* What you should do
For this exercise, output the line holding "if http.Committed (response w) then w" and all subsequent lines of the entries below, unchanged, up to and including the last.

Collected data entries:
##############################

Lemma nth_tabulate {T : Type} (n : nat) (f : nat -> T) (i : nat) (d : T) :
  (i < n)%nat -> nth i (tabulate n f) d = f i.
Proof.
  intros Hi. unfold tabulate.
  rewrite (nth_indep _ d (f 0%nat)) by (rewrite length_map, length_seq; exact Hi).
  rewrite map_nth, seq_nth by exact Hi. reflexivity.
Qed.

Lemma length_tabulate {T : Type} (n : nat) (f : nat -> T) :
  length (tabulate n f) = n.
Proof. unfold tabulate. rewrite length_map, length_seq. reflexivity. Qed.

Lemma mget_mk_mat (n m : nat) (f : nat -> nat -> Q) (i j : nat) :
  (i < n)%nat -> (j < m)%nat -> mget (mk_mat n m f) i j = f i j.
Proof.
  intros Hi Hj. unfold mget, mk_mat.
  rewrite (nth_tabulate n _ i []) by exact Hi.
  apply nth_tabulate. exact Hj.
Qed.

Lemma is_mat_mk_mat (n m : nat) (f : nat -> nat -> Q) : is_mat n m (mk_mat n m f).
Proof.
  split.
  - apply length_tabulate.
  - unfold mk_mat, tabulate. apply Forall_forall. intros row Hin.
    apply in_map_iff in Hin. destruct Hin as [i [<- _]].
    rewrite length_map, length_seq. reflexivity.
Qed.

Lemma is_mat_row (n m : nat) (X : mat) (i : nat) :
  is_mat n m X -> (i < n)%nat -> length (nth i X []) = m.
Proof.
  intros [Hn Hrows] Hi. rewrite Forall_forall in Hrows.
  apply Hrows. apply nth_In. lia.
Qed.

Lemma is_mat_ncols (n m : nat) (X : mat) :
  is_mat n m X -> (0 < n)%nat -> ncols X = m.
Proof.
  intros HX Hn. unfold ncols.
  destruct X as [|row X]; [destruct HX as [HX _]; simpl in HX; lia|].
  exact (is_mat_row n m (row :: X) 0 HX Hn).
Qed.

Lemma nth_zip_with {T U V : Type} (f : T -> U -> V) (l : list T) (l' : list U)
  (i : nat) (d : V) (d1 : T) (d2 : U) :
  (i < length l)%nat -> (i < length l')%nat ->
  nth i (zip_with f l l') d = f (nth i l d1) (nth i l' d2).
Proof.
  revert l' i. induction l as [|x l IH]; intros [|y l'] [|i] Hl Hl';
    simpl in *; try lia; [reflexivity|].
  apply IH; lia.
Qed.

Lemma length_zip_with {T U V : Type} (f : T -> U -> V) (l : list T) (l' : list U) :
  length l = length l' -> length (zip_with f l l') = length l.
Proof.
  revert l'. induction l as [|x l IH]; intros [|y l'] Hlen; simpl in *;
    try lia. rewrite IH; lia.
Qed.

Lemma is_mat_zip_with (f : Q -> Q -> Q) (n m : nat) (X Y : mat) :
  is_mat n m X -> is_mat n m Y -> is_mat n m (zip_with (zip_with f) X Y).
Proof.
  intros [HnX HX] [HnY HY]. split.
  - rewrite length_zip_with; lia.
  - clear HnX HnY. revert Y HY. induction HX as [|row X Hrow HX IH];
      intros Y HY; simpl; [constructor|].
    destruct HY as [|row' Y Hrow' HY]; constructor.
    + rewrite length_zip_with; lia.
    + apply IH. exact HY.
Qed.

Lemma mget_zip_with (f : Q -> Q -> Q) (n m : nat) (X Y : mat) (i j : nat) :
  is_mat n m X -> is_mat n m Y -> (i < n)%nat -> (j < m)%nat ->
  mget (zip_with (zip_with f) X Y) i j = f (mget X i j) (mget Y i j).
Proof.
  intros HX HY Hi Hj. unfold mget.
  pose proof (is_mat_row n m X i HX Hi) as HrX.
  pose proof (is_mat_row n m Y i HY Hi) as HrY.
  destruct HX as [HnX _], HY as [HnY _].
  rewrite (nth_zip_with _ X Y i [] [] []) by lia.
  apply nth_zip_with; lia.
Qed.

Lemma Qsum_ext (n : nat) (f g : nat -> Q) :
  (forall i, (i < n)%nat -> f i = g i) -> Qsum n f = Qsum n g.
Proof.
  induction n as [|n IH]; intros Hfg; simpl; [reflexivity|].
  rewrite IH, Hfg; auto.
Qed.

Lemma Qsum_eq (n : nat) (f g : nat -> Q) :
  (forall i, (i < n)%nat -> f i == g i) -> Qsum n f == Qsum n g.
Proof.
  induction n as [|n IH]; intros Hfg; simpl; [reflexivity|].
  rewrite IH, Hfg; auto. reflexivity.
Qed.

(** ** Matrices up to [==] *)

Lemma vec_eq_length (u v : vec) : vec_eq u v -> length u = length v.
Proof. induction 1; simpl; congruence. Qed.

Lemma vec_eq_nth (u v : vec) (i : nat) : vec_eq u v -> nth i u 0 == nth i v 0.
Proof.
  intros Huv. revert i. induction Huv as [|x y u v Hxy Huv IH]; intros [|i];
    simpl; try reflexivity; auto.
Qed.

Lemma mat_eq_nrows (X Y : mat) : mat_eq X Y -> nrows X = nrows Y.
Proof. induction 1; unfold nrows in *; simpl; congruence. Qed.

Lemma mat_eq_ncols (X Y : mat) : mat_eq X Y -> ncols X = ncols Y.
Proof.
  intros [|u v X' Y' Huv _]; [reflexivity|]. exact (vec_eq_length u v Huv).
Qed.

Lemma mat_eq_mget (X Y : mat) (i j : nat) :
  mat_eq X Y -> mget X i j == mget Y i j.
Proof.
  intros HXY. unfold mget. apply vec_eq_nth. revert i.
  induction HXY as [|u v X Y Huv HXY IH]; intros [|i]; simpl;
    try constructor; auto.
Qed.

Lemma mat_eq_mk_mat (n m : nat) (f g : nat -> nat -> Q) :
  (forall i j, (i < n)%nat -> (j < m)%nat -> f i j == g i j) ->
  mat_eq (mk_mat n m f) (mk_mat n m g).
Proof.
  intros Hfg. unfold mk_mat, tabulate.
  assert (Hrows : forall l, (forall i, In i l -> (i < n)%nat) ->
            mat_eq (map (fun i => map (fun j => f i j) (seq 0 m)) l)
                   (map (fun i => map (fun j => g i j) (seq 0 m)) l)).
  { induction l as [|i l IH]; intros Hl; simpl; constructor.
    - assert (Hcols : forall l', (forall j, In j l' -> (j < m)%nat) ->
                vec_eq (map (fun j => f i j) l') (map (fun j => g i j) l')).
      { induction l' as [|j l' IH']; intros Hl'; simpl; constructor.
        - apply Hfg; [apply Hl | apply Hl']; left; reflexivity.
        - apply IH'. intros j' Hj'. apply Hl'. right. exact Hj'. }
      apply Hcols. intros j Hj. apply in_seq in Hj. lia.
    - apply IH. intros i' Hi'. apply Hl. right. exact Hi'. }
  apply Hrows. intros i Hi. apply in_seq in Hi. lia.
Qed.

Lemma dot_mat_eq_l (X X' Y : mat) :
  mat_eq X X' -> mat_eq (dot X Y) (dot X' Y).
Proof.
  intros HX. unfold dot.
  rewrite <- (mat_eq_nrows X X' HX), <- (mat_eq_ncols X X' HX).
  apply mat_eq_mk_mat. intros i j _ _. apply Qsum_eq. intros l _.
  rewrite (mat_eq_mget X X' i l HX). reflexivity.
Qed.
End http.

(** ** The observable state of a running process *)

Record World : Type := mkWorld {
  stderr : list Line;                            (* where the standard logger writes *)
  stdout : list Line;                            (* standard output *)
  response : http.ResponseWriter;                (* server: the response in flight *)
  replies : list http.Response;                  (* server: responses sent so far *)
  wire : list http.Request;                      (* client: requests sent so far *)
  remote : http.Request -> result http.Response  (* client: what the network answers *)
}.

Definition set_stderr (l : list Line) (w : World) : World :=
  mkWorld l (stdout w) (response w) (replies w) (wire w) (remote w).

Definition set_stdout (l : list Line) (w : World) : World :=
  mkWorld (stderr w) l (response w) (replies w) (wire w) (remote w).

Definition set_response (r : http.ResponseWriter) (w : World) : World :=
  mkWorld (stderr w) (stdout w) r (replies w) (wire w) (remote w).

Definition set_replies (l : list http.Response) (w : World) : World :=
  mkWorld (stderr w) (stdout w) (response w) l (wire w) (remote w).

Definition set_wire (l : list http.Request) (w : World) : World :=
  mkWorld (stderr w) (stdout w) (response w) (replies w) l (remote w).

(** How a Go function call ends: it returns, or the process has exited. *)
Inductive Outcome (A : Type) : Type :=
| Returned (a : A)
| Exited (code : Z).
Arguments Returned {A} a.
Arguments Exited {A} code.

Definition Proc (A : Type) : Type := World -> Outcome A * World.

Definition ret {A : Type} (a : A) : Proc A := fun w => (Returned a, w).

Definition bind {A B : Type} (c : Proc A) (k : A -> Proc B) : Proc B :=
  fun w =>
    match c w with
    | (Returned a, w') => k a w'
    | (Exited code, w') => (Exited code, w')
    end.

Declare Scope proc_scope.
Delimit Scope proc_scope with proc.
Notation "x <- c ;; k" := (bind c (fun x => k))
  (at level 61, c at next level, right associativity) : proc_scope.
Notation "c ;; k" := (bind c (fun _ => k))
  (at level 61, right associativity) : proc_scope.
Local Open Scope proc_scope.

Definition get : Proc World := fun w => (Returned w, w).

Definition modify (f : World -> World) : Proc unit := fun w => (Returned tt, f w).

(** [os.Exit(code)]: nothing after it runs. *)
Definition os_Exit {A : Type} (code : Z) : Proc A := fun w => (Exited code, w).

(** Package log: the standard logger. *)
Module log.

Definition Printf (format : string) (args : list any) : Proc unit :=
  modify (fun w => set_stderr (stderr w ++ [Printf format args]) w).

Definition Print (args : list any) : Proc unit :=
  modify (fun w => set_stderr (stderr w ++ [Print args]) w).

(** [log.Fatal] is [Print] followed by [os.Exit(1)]. *)
Definition Fatal {A : Type} (args : list any) : Proc A :=
  Print args ;; os_Exit 1.

End log.

(** Package fmt. *)
Module fmt.

Definition Println (args : list any) : Proc unit :=
  modify (fun w => set_stdout (stdout w ++ [Println args]) w).

End fmt.

(** [http.Client.Do]: the request goes out, the network answers with a
    response or with a transport error. *)
Definition http_Do (req : http.Request) : Proc (result http.Response) :=
  fun w => (Returned (remote w req), set_wire (wire w ++ [req]) w).

(** ** The web framework (github.com/labstack/echo/v4) *)
Module echo.

(** The interface [echo.Context] a handler receives, with the methods the
    programs of this repository call on it.  [Bind(i interface{}) error]
    fills the value behind the pointer [i] and returns an error or nil. *)
Record Context : Type := mkContext {
  Bind : forall T : Type, json.Unmarshaler T -> T -> T * option error;
  Param : string -> string
}.
Arguments Bind c {T _} i.

Definition HandlerFunc : Type := Context -> Proc (option error).

Record Route : Type := mkRoute {
  route_method : string;
  route_path : string;
  route_handler : HandlerFunc
}.

Record Echo : Type := mkEcho {
  routes : list Route
}.

Definition New : Echo := mkEcho [].

Definition PUT (e : Echo) (path : string) (h : HandlerFunc) : Echo :=
  mkEcho (routes e ++ [mkRoute "PUT" path h]).

(** Modelled from the spec: the framework is a capability interface
    - "register a handler for (method, path), read path parameters,
    read/write structured body, write status code"; its engine is an
    external collaborator.  A path is cut at every slash. *)
Fixpoint segments (s : string) : list string :=
  match s with
  | EmptyString => [EmptyString]
  | String c rest =>
      if Ascii.eqb c "/" then EmptyString :: segments rest
      else match segments rest with
           | seg :: more => String c seg :: more
           | [] => [String c EmptyString]
           end
  end.

(** Modelled from the spec: "[{id}] is a URL path segment (string)",
    "required by position": a [:name] segment of the pattern takes one
    non-empty segment of the path, any other segment must be equal. *)
Fixpoint match_segments (pattern path : list string)
  : option (list (string * string)) :=
  match pattern, path with
  | [], [] => Some []
  | String ":" name :: ps, seg :: ss =>
      if String.eqb seg "" then None
      else option_map (cons (name, seg)) (match_segments ps ss)
  | p :: ps, seg :: ss =>
      if String.eqb p seg then match_segments ps ss else None
  | _, _ => None
  end.

Fixpoint lookup (params : list (string * string)) (name : string) : string :=
  match params with
  | [] => ""
  | (k, v) :: rest => if String.eqb k name then v else lookup rest name
  end.

Fixpoint find (rs : list Route) (r : http.Request)
  : option (HandlerFunc * list (string * string)) :=
  match rs with
  | [] => None
  | rt :: rest =>
      if String.eqb (route_method rt) (http.Method r) then
        match match_segments (segments (route_path rt)) (segments (http.Path r)) with
        | Some params => Some (route_handler rt, params)
        | None => find rest r
        end
      else find rest r
  end.

(** Modelled from the spec: "content type restricted to a structured
    encoding"; a "body [that] does not parse against the declared content
    type/shape" is a decoding failure. *)
Definition DefaultBinder (r : http.Request) (T : Type) (U : json.Unmarshaler T)
    (i : T) : T * option error :=
  if String.eqb (http.ContentType r) "application/json" then
    match http.body r with
    | http.Unparseable _ => (i, Some "code=400, message=Syntax error")
    | http.Json doc => json.Unmarshal doc i
    end
  else (i, Some "code=415, message=Unsupported Media Type").

(** The context the framework builds for one request. *)
Definition NewContext (r : http.Request) (params : list (string * string))
  : Context :=
  mkContext (DefaultBinder r) (lookup params).

(** [c.Response().WriteHeader(code)]: the first call sends the status. *)
Definition WriteHeader (code : Z) : Proc unit :=
  modify (fun w =>
    if http.Committed (response w) then w
    else set_response (http.mkWriter code true (http.Size (response w))) w).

##############################

* Your solution
    if http.Committed (response w) then w
    else set_response (http.mkWriter code true (http.Size (response w))) w).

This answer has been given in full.